Tenders for Convict Transports
10/15/20241 min read


The vast majority of convicts shipped to Australia were transported in merchant vessels employed under contract by government. Very few were sent out in ships owned and operated by the Royal Navy.
Responsibility for hiring these ships and fitting them out as convict transports was initially assigned to the Navy Board, and after 1794, the Transport Board, both semi-independent subsidiaries of the Admiralty. In principle, they were supposed to hire these transports following a competitive tender with advertisements published in the newspapers and/or the coffee houses – but a study of the 59 naval transports taken up for the Botany Bay trade between 1786 and 1800 shows that around half were sole source procurements. There were a number of reasons for this - lack of time, a thin market or the desire to employ specialist vessels, such as East Indiamen.

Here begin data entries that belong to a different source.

(* ===== verification/CopyData.v ===== *)
(** * Copying into memory

    The data copying instructions of src/cfx-evm/src/evm/interpreter/mod.rs:
    [copy_data_to_memory], shared by [CALLDATACOPY], [CODECOPY], [EXTCODECOPY] and
    [RETURNDATACOPY], and [CALLDATALOAD]. Both are compared with a reference that reads the
    source as if it were followed by zeros. *)

From S2P Require Import Prelude Word Arith VmTypes Instructions EvmStack Memory Interpreter.

(** ** Writes of a range *)

Lemma zero_range_ok mem r :
  0 <= r.1 -> 0 <= r.2 -> r.1 + r.2 <= len mem ->
  exists mem', zero_range mem r = Ok mem' /\ len mem' = len mem /\
    forall i, 0 <= i ->
      mem_byte mem' i = if (r.1 <=? i) && (i <? r.1 + r.2) then x00 else mem_byte mem i.
Proof.
  intros H1 H2 H3. unfold zero_range.
  destruct (copy_at mem r.1 (replicate (Z.to_nat r.2) x00)) as [mem' |] eqn:E.
  2:{ rewrite copy_at_Some in E; [done | lia |]. rewrite len_replicate. lia. }
  exists mem'. split; [done |]. split; [by eapply len_copy_at |].
  intros i Hi. rewrite (copy_at_mem_byte _ _ _ _ i E Hi), len_replicate, Z2Nat.id by lia.
  case_if; [| done]. unfold mem_byte. rewrite lookup_replicate_2 by lia. done.
Qed.

Lemma write_slice_ok mem off data :
  0 <= off -> (data = [] \/ off + len data <= len mem) -> len mem < 2 ^ 64 ->
  exists mem', write_slice mem off data = Ok mem' /\ len mem' = len mem /\
    forall i, 0 <= i ->
      mem_byte mem' i =
        if (off <=? i) && (i <? off + len data) then mem_byte data (i - off) else mem_byte mem i.
Proof.
  intros H1 H2 H3. destruct data as [| b data].
  - exists mem. split; [done |]. split; [done |]. intros i Hi. case_if; [| done].
    rewrite len_nil in *. lia.
  - destruct H2 as [| H2]; [done |]. rewrite len_cons in H2. pose proof (len_nonneg data).
    unfold write_slice. rewrite low_u64_small by (split; lia).
    destruct (copy_at mem off (b :: data)) as [mem' |] eqn:E.
    2:{ rewrite copy_at_Some in E; [done | lia |]. rewrite len_cons. lia. }
    exists mem'. split; [done |]. split; [by eapply len_copy_at |].
    intros i Hi. by apply copy_at_mem_byte.
Qed.

Lemma mem_byte_past_end mem i : len mem <= i -> mem_byte mem i = x00.
Proof. intros Hi. unfold mem_byte, len in *. by rewrite lookup_ge_None_2 by lia. Qed.

Lemma mem_byte_slice source a b data i :
  slice source a b = Some data -> 0 <= i < b - a -> mem_byte data i = mem_byte source (a + i).
Proof. intros E Hi. unfold mem_byte. by rewrite (slice_lookup _ _ _ _ _ E Hi). Qed.

(** ** [copy_data_to_memory] *)

Section copy.
Context (mem source : list byte) (dest_offset source_offset size : Z) (rest : list Z).
Context (Hs : is_u256 source_offset) (Hsrc : wf_bytes source).
Context (Hr : range_ok mem dest_offset size) (Hd : is_u256 dest_offset) (Hsz : is_u256 size).

(** The memory after the zero fill, and where the copy ends in the source. *)
Definition copy_end : Z := Z.min (len source) (source_offset + size).

Lemma copy_zero_fill :
  len source < source_offset \/ len source < size \/ len source < source_offset + size ->
  let start := if len source <? source_offset then dest_offset
               else dest_offset + len source - source_offset in
  let n := if len source <? source_offset then size else source_offset + size - len source in
  exists mem',
    (let? zero_slice :=
       (if len source <? source_offset then writeable_slice mem dest_offset size
        else
          let? a := checked_add 256 dest_offset (len source) in
          let? a := checked_sub a source_offset in
          let? b := checked_add 256 source_offset size in
          let? b := checked_sub b (len source) in
          writeable_slice mem a b) in
     zero_range mem zero_slice) = Ok mem' /\ len mem' = len mem /\
    forall i, 0 <= i ->
      mem_byte mem' i = if (start <=? i) && (i <? start + n) then x00 else mem_byte mem i.
Proof.
  intros Hpast start n. pose proof (len_nonneg source). unfold wf_bytes in Hsrc.
  destruct Hr as (Hl & H1 & H2 & H3). destruct Hs, Hd, Hsz.
  assert (Hok : range_ok mem start n) by (unfold range_ok; subst start n; case_if; lia).
  destruct (writeable_slice_ok mem start n Hok) as ([a b] & E & A & Hb & B & D).
  cbn [fst snd] in *. rewrite Hb in *. clear Hb b.
  assert (Hz : exists mem', zero_range mem (a, n) = Ok mem' /\ len mem' = len mem /\
    forall i, 0 <= i ->
      mem_byte mem' i = if (start <=? i) && (i <? start + n) then x00 else mem_byte mem i).
  { destruct (zero_range_ok mem (a, n)) as (mem' & Z1 & Z2 & Z3); cbn [fst snd] in *; [lia | | lia |].
    { destruct Hok as (? & ? & ? & ?). lia. }
    exists mem'. split; [done |]. split; [done |]. intros i Hi. rewrite Z3 by done.
    destruct (decide (0 < n)) as [Hn | Hn]; [by rewrite D | repeat case_if; lia || done]. }
  destruct Hz as (mem' & Z1 & Z2 & Z3). exists mem'. split; [| done].
  subst start n. destruct (len source <? source_offset) eqn:F; b2p.
  - rewrite E. exact Z1.
  - unfold checked_add, checked_sub.
    rewrite (proj2 (Z.ltb_lt _ (2 ^ 256))) by lia. cbn [result_bind].
    rewrite (proj2 (Z.leb_le source_offset _)) by lia. cbn [result_bind].
    rewrite (proj2 (Z.ltb_lt _ (2 ^ 256))) by lia. cbn [result_bind].
    rewrite (proj2 (Z.leb_le (len source) _)) by lia. cbn [result_bind].
    rewrite E. exact Z1.
Qed.

(** The part of the source that exists goes to the destination. *)
Lemma copy_source m :
  source_offset < len source -> len m = len mem ->
  exists data mem', slice source source_offset copy_end = Some data /\
    write_slice m dest_offset data = Ok mem' /\ len mem' = len m /\
    forall i, 0 <= i ->
      mem_byte mem' i =
        if (dest_offset <=? i) && (i <? dest_offset + (copy_end - source_offset))
        then mem_byte source (source_offset + (i - dest_offset)) else mem_byte m i.
Proof.
  intros Hlt Hm. destruct Hs. destruct Hr as (Hl & H1 & H2 & H3). destruct Hsz. unfold copy_end.
  destruct (slice source source_offset (Z.min (len source) (source_offset + size))) as [data |] eqn:E.
  2:{ rewrite slice_Some in E by lia. done. }
  pose proof (len_slice _ _ _ _ E) as L.
  destruct (write_slice_ok m dest_offset data) as (m' & W1 & W2 & W3); [lia | | lia |].
  { destruct H3 as [-> |]; [left; apply len_zero_nil; lia | right; lia]. }
  exists data, m'. split_and!; try done. intros i Hi. rewrite W3, L by done.
  case_if; [| done]. by eapply mem_byte_slice; [exact E | lia].
Qed.

Lemma copy_data_to_memory_ok :
  exists mem', copy_data_to_memory mem (dest_offset :: source_offset :: size :: rest) source =
      Ok (mem', rest) /\ len mem' = len mem /\
    forall i, 0 <= i ->
      mem_byte mem' i =
        if (dest_offset <=? i) && (i <? dest_offset + size)
        then mem_byte source (source_offset + (i - dest_offset)) else mem_byte mem i.
Proof.
  unfold copy_data_to_memory. cbn [pop_back result_bind].
  pose proof (len_nonneg source). pose proof copy_zero_fill as Hfill. pose proof copy_source as Hcopy.
  unfold wf_bytes in Hsrc. destruct Hs, Hsz.
  assert (Hpast : (if len source <? source_offset then Ok true
     else if len source <? size then Ok true
     else let? e := checked_add 256 source_offset size in Ok (len source <? e)) =
     Ok (E := Error) ((len source <? source_offset) || (len source <? size)
         || (len source <? source_offset + size))).
  { destruct (len source <? source_offset) eqn:?; [done |].
    destruct (len source <? size) eqn:?; [done |]. b2p. cbn [orb]. unfold checked_add.
    by rewrite (proj2 (Z.ltb_lt _ (2 ^ 256))) by lia. }
  rewrite Hpast. cbn [result_bind]. clear Hpast.
  destruct (_ || _) eqn:F.
  - destruct Hfill as (m & Z1 & Z2 & Z3); [lia |].
    match type of Z1 with result_bind ?f _ = _ => destruct f as [r | |]; [| done | done] end.
    cbn [result_bind] in *. rewrite Z1. cbn [result_bind].
    destruct (source_offset <? len source) eqn:G; b2p.
    + destruct (Hcopy m G Z2) as (data & m' & D1 & D2 & D3 & D4). unfold copy_end in *.
      rewrite low_u64_small by (split; lia). rewrite (Z.min_l (len source)) in * by lia.
      rewrite D1. cbn [unwrap result_bind]. rewrite D2. cbn [result_bind].
      rewrite (proj2 (Z.ltb_ge (len source) source_offset)) in Z3 by lia.
      exists m'. split; [done |]. split; [lia |]. intros i Hi. rewrite D4, Z3 by done.
      repeat case_if; try lia; try done;
        by rewrite mem_byte_past_end by lia.
    + exists m. split; [done |]. split; [done |]. intros i Hi. rewrite Z3 by done. clear Z3.
      destruct (len source <? source_offset) eqn:?; b2p; repeat case_if; try lia; try done;
        by rewrite mem_byte_past_end by lia.
  - unfold checked_add. rewrite !low_u64_small by (split; lia).
    rewrite (proj2 (Z.ltb_lt _ (2 ^ 64))) by lia. cbn [result_bind].
    destruct (source_offset <? len source) eqn:G; b2p.
    + destruct (Hcopy mem G eq_refl) as (data & m' & D1 & D2 & D3 & D4). unfold copy_end in *.
      rewrite (Z.min_r (len source)) in * by lia. rewrite (Z.add_comm size), D1.
      cbn [unwrap result_bind]. rewrite D2. cbn [result_bind].
      exists m'. split; [done |]. split; [done |]. intros i Hi. rewrite D4 by done.
      repeat case_if; lia || done.
    + exists mem. split; [done |]. split; [done |]. intros i Hi. case_if; [lia | done].
Qed.
End copy.

(** ** [CALLDATALOAD] *)

(** The 32 bytes of the source from an offset on, zeros past its end. *)
Definition padded_word (source : list byte) (offset : Z) : list byte :=
  (fun k => mem_byte source (offset + Z.of_nat k)) <$> seq 0 32.

Lemma padded_word_lookup source offset k :
  (k < 32)%nat -> padded_word source offset !! k = Some (mem_byte source (offset + Z.of_nat k)).
Proof. intros Hk. unfold padded_word. by rewrite list_lookup_fmap, lookup_seq_lt by lia. Qed.

Lemma padded_word_past_end source offset :
  len source <= offset -> padded_word source offset = replicate 32 x00.
Proof.
  intros Ho. apply list_eq. intros k. destruct (decide (k < 32)%nat) as [Hk | Hk].
  - rewrite padded_word_lookup, lookup_replicate_2 by done. by rewrite mem_byte_past_end by lia.
  - rewrite !lookup_ge_None_2; [done | rewrite length_replicate; lia |].
    unfold padded_word. rewrite length_fmap, length_seq. lia.
Qed.

(** A source shorter than a word from the offset on, completed with zeros. *)
Lemma padded_word_copy source offset bound bytes v :
  0 <= offset -> bound = Z.min (len source) (offset + 32) ->
  slice source offset bound = Some bytes -> copy_at (replicate 32 x00) 0 bytes = Some v ->
  v = padded_word source offset.
Proof.
  intros Ho Hb Hs Hc. pose proof (len_slice _ _ _ _ Hs) as L.
  pose proof (slice_inv _ _ _ _ Hs) as (_ & Hle & _).
  pose proof (len_copy_at _ _ _ _ Hc) as Lv. rewrite len_replicate in Lv.
  apply list_eq. intros k. destruct (decide (k < 32)%nat) as [Hk | Hk].
  - rewrite padded_word_lookup by done.
    rewrite <- (Nat2Z.id k) at 1. rewrite (copy_at_lookup _ _ _ _ (Z.of_nat k) Hc) by lia. case_if.
    + rewrite Z.sub_0_r, (slice_lookup _ _ _ _ _ Hs) by lia. unfold mem_byte.
      destruct (lookup_lt_is_Some_2 source (Z.to_nat (offset + Z.of_nat k))) as [b Hb'];
        [unfold len in *; lia |]. by rewrite Hb'.
    + rewrite Nat2Z.id, lookup_replicate_2 by done. rewrite mem_byte_past_end by lia. done.
  - rewrite !lookup_ge_None_2; [done | | unfold len in Lv; lia].
    unfold padded_word. rewrite length_fmap, length_seq. lia.
Qed.

Lemma calldataload_ok data x :
  wf_bytes (default [] data) -> is_u256 x ->
  calldataload data x = Ok (be_to_Z (padded_word (default [] data) x)).
Proof.
  intros Hd [Hx _]. unfold calldataload, overflowing_add. cbn [fst].
  destruct data as [data |]; cbn [default from_option id] in *.
  2:{ rewrite padded_word_past_end by (rewrite len_nil; lia). done. }
  unfold wf_bytes in Hd. pose proof (len_nonneg data).
  destruct (x <? len data) eqn:E; b2p; cycle 1.
  { rewrite andb_false_r, padded_word_past_end by lia. done. }
  rewrite low_u64_small by (split; lia). rewrite (Z.mod_small (x + 32)) by lia.
  rewrite (proj2 (Z.ltb_lt x _)) by lia. cbn [andb].
  destruct (slice data x (Z.min (len data) (x + 32))) as [bytes |] eqn:S.
  2:{ rewrite slice_Some in S by lia. done. }
  pose proof (len_slice _ _ _ _ S) as L. cbn [unwrap result_bind]. unfold checked_sub.
  rewrite (proj2 (Z.leb_le x _)) by lia. cbn [result_bind].
  destruct (copy_at (replicate 32 x00) 0 bytes) as [v |] eqn:Cv.
  2:{ rewrite copy_at_Some in Cv; [done | lia | rewrite len_replicate; lia]. }
  cbn [unwrap result_bind]. rewrite (proj2 (Z.eqb_eq (len bytes) _)) by lia.
  by rewrite (padded_word_copy _ _ _ _ _ Hx eq_refl S Cv).
Qed.

(** Data copies match their specification. [copy_data_to_memory] fills exactly the
    destination range with the bytes of the source from the source offset on, reading zeros
    past the end of the source, for every offset up to 2^256 - 1; it takes its three operands
    off the stack and keeps the size of the memory. [CALLDATALOAD] pushes the big-endian value
    of the 32 bytes at its operand, zero padded. *)
Theorem data_copy_correct mem source dest_offset source_offset size rest :
  is_u256 dest_offset -> is_u256 source_offset -> is_u256 size ->
  wf_bytes source -> range_ok mem dest_offset size ->
  (exists mem', copy_data_to_memory mem (dest_offset :: source_offset :: size :: rest) source =
      Ok (mem', rest) /\ len mem' = len mem /\
    forall i, 0 <= i ->
      mem_byte mem' i =
        if (dest_offset <=? i) && (i <? dest_offset + size)
        then mem_byte source (source_offset + (i - dest_offset)) else mem_byte mem i) /\
  calldataload (Some source) source_offset = Ok (be_to_Z (padded_word source source_offset)).
Proof.
  intros. split; [by apply copy_data_to_memory_ok | by apply (calldataload_ok (Some source))].
Qed.

(** Copying 4 bytes from offset 1 of a 3-byte source over a memory of [0xff]. *)
Lemma data_copy_correct_witness :
  exists mem', copy_data_to_memory (replicate 32 xff) [2; 1; 4; 7] [x0a; x0b; x0c] = Ok (mem', [7]) /\
    take 8 mem' = [xff; xff; x0b; x0c; x00; x00; xff; xff] /\
    calldataload (Some [x0a; x0b; x0c]) 1 = Ok (0x0b0c * 2 ^ 240).
Proof.
  destruct (data_copy_correct (replicate 32 xff) [x0a; x0b; x0c] 2 1 4 [7]
    ltac:(split; lia) ltac:(split; lia) ltac:(split; lia) ltac:(by vm_compute)
    ltac:(unfold range_ok; rewrite len_replicate; lia))
    as [(mem' & E & _) H].
  exists mem'. split; [exact E |]. split.
  - vm_compute in E. injection E as <-. reflexivity.
  - rewrite H. reflexivity.
Defined.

Invitation to Tender for the First Fleet (Morning Herald, 1 September 1786)


Jordaine & Shaw Tender to the Africa Committee, 1788 (UK National Archives T70/1556)

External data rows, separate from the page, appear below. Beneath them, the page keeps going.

(* ===== verification/MachineRules.v ===== *)
(** * Weakest preconditions over the machine

    The rules for the primitives out of which src/cfx-evm/src/evm/interpreter/mod.rs is
    written in [Interpreter], and the tactics that apply them. *)

From S2P Require Import Prelude Word Arith VmTypes Instructions EvmStack Memory Gasometer SharedCache.
From S2P Require Import Interpreter.
Local Open Scope Z_scope.

Section rules.
Context {C L : Type}.

Abbreviation Mach := (Machine (C := C) (L := L)).

Definition upd (f : Interpreter -> Interpreter) (s : Mach) : Mach :=
  mkMachine (f (m_vm s)) (m_ctx s) (m_cache s).

Definition upd_ctx (c : C) (s : Mach) : Mach := mkMachine (m_vm s) c (m_cache s).

(** ** Rules for the primitives of the machine *)

Lemma wp_vm_get {A} (f : Interpreter -> A) s (Q : A -> Mach -> Prop) R :
  Q (f (m_vm s)) s -> wp (vm_get f) s Q R.
Proof. done. Qed.

Lemma wp_ctx_get {A} (f : C -> A) s (Q : A -> Mach -> Prop) R :
  Q (f (m_ctx s)) s -> wp (ctx_get f) s Q R.
Proof. done. Qed.

Lemma wp_vm_set f s (Q : unit -> Mach -> Prop) R : Q tt (upd f s) -> wp (vm_set f) s Q R.
Proof. done. Qed.

Lemma wp_push_word x s (Q : unit -> Mach -> Prop) R :
  Q tt (upd (fun i => set_stack (x :: i_stack i) i) s) -> wp (push_word x) s Q R.
Proof. done. Qed.

Lemma wp_pop s a rest (Q : Z -> Mach -> Prop) R :
  i_stack (m_vm s) = a :: rest -> Q a (upd (set_stack rest) s) -> wp pop s Q R.
Proof. intros E HQ. unfold wp, pop, bind, vm_get, lift. cbn. rewrite E. exact HQ. Qed.

Lemma wp_ctx_try {A} (f : C -> vm_result A) s (Q : A -> Mach -> Prop) R :
  rwp (f (m_ctx s)) (fun a => Q a s) (fun e => R e s) -> wp (ctx_try f) s Q R.
Proof. done. Qed.

Lemma wp_ctx_do {A} (m : M Error C A) s (Q : A -> Mach -> Prop) R :
  wp m (m_ctx s) (fun a c => Q a (upd_ctx c s)) (fun e c => R e (upd_ctx c s)) ->
  wp (ctx_do m) s Q R.
Proof. unfold wp, ctx_do, upd_ctx. by destruct (m (m_ctx s)). Qed.

Lemma wp_lift_ok {A} (r : vm_result A) a s (Q : A -> Mach -> Prop) R :
  r = Ok a -> Q a s -> wp (lift r) s Q R.
Proof. by intros ->. Qed.

End rules.

Ltac wp1 :=
  lazymatch goal with
  | |- wp (bind _ _) _ _ _ => apply wp_bind
  | |- wp (ret _) _ _ _ => apply wp_ret
  | |- wp (throw _) _ _ _ => apply wp_throw
  | |- wp (modify _) _ _ _ => apply wp_modify
  | |- wp (vm_get _) _ _ _ => apply wp_vm_get
  | |- wp (ctx_get _) _ _ _ => apply wp_ctx_get
  | |- wp (vm_set _) _ _ _ => apply wp_vm_set
  | |- wp (push_word _) _ _ _ => apply wp_push_word
  | |- wp pop _ _ _ => eapply wp_pop; [reflexivity |]
  end; cbv beta iota.
Ltac wp_go := repeat wp1.
(** A fallible expression whose value is known. *)
Ltac wp_ok H := lazymatch goal with |- wp (lift _) _ _ _ => eapply wp_lift_ok; [exact H |]; cbv beta iota end.
Ltac wp_eval := lazymatch goal with |- wp (lift _) _ _ _ => eapply wp_lift_ok; [reflexivity |]; cbv beta iota end.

None of the tenders for the early Botany Baymen have survived, but below is a proposal from the year 1788 to supply pork and butter to the African Committee, the committee of British merchants which managed the slave trade on the West African coast, partly-funded by the British government. This provides a rough idea of how these tenders would have looked. (The contractors in this example, Jordaine & Shaw, also supplied provisions for the intended settlement at Botany Bay in 1786, which were shipped with the First Fleet.)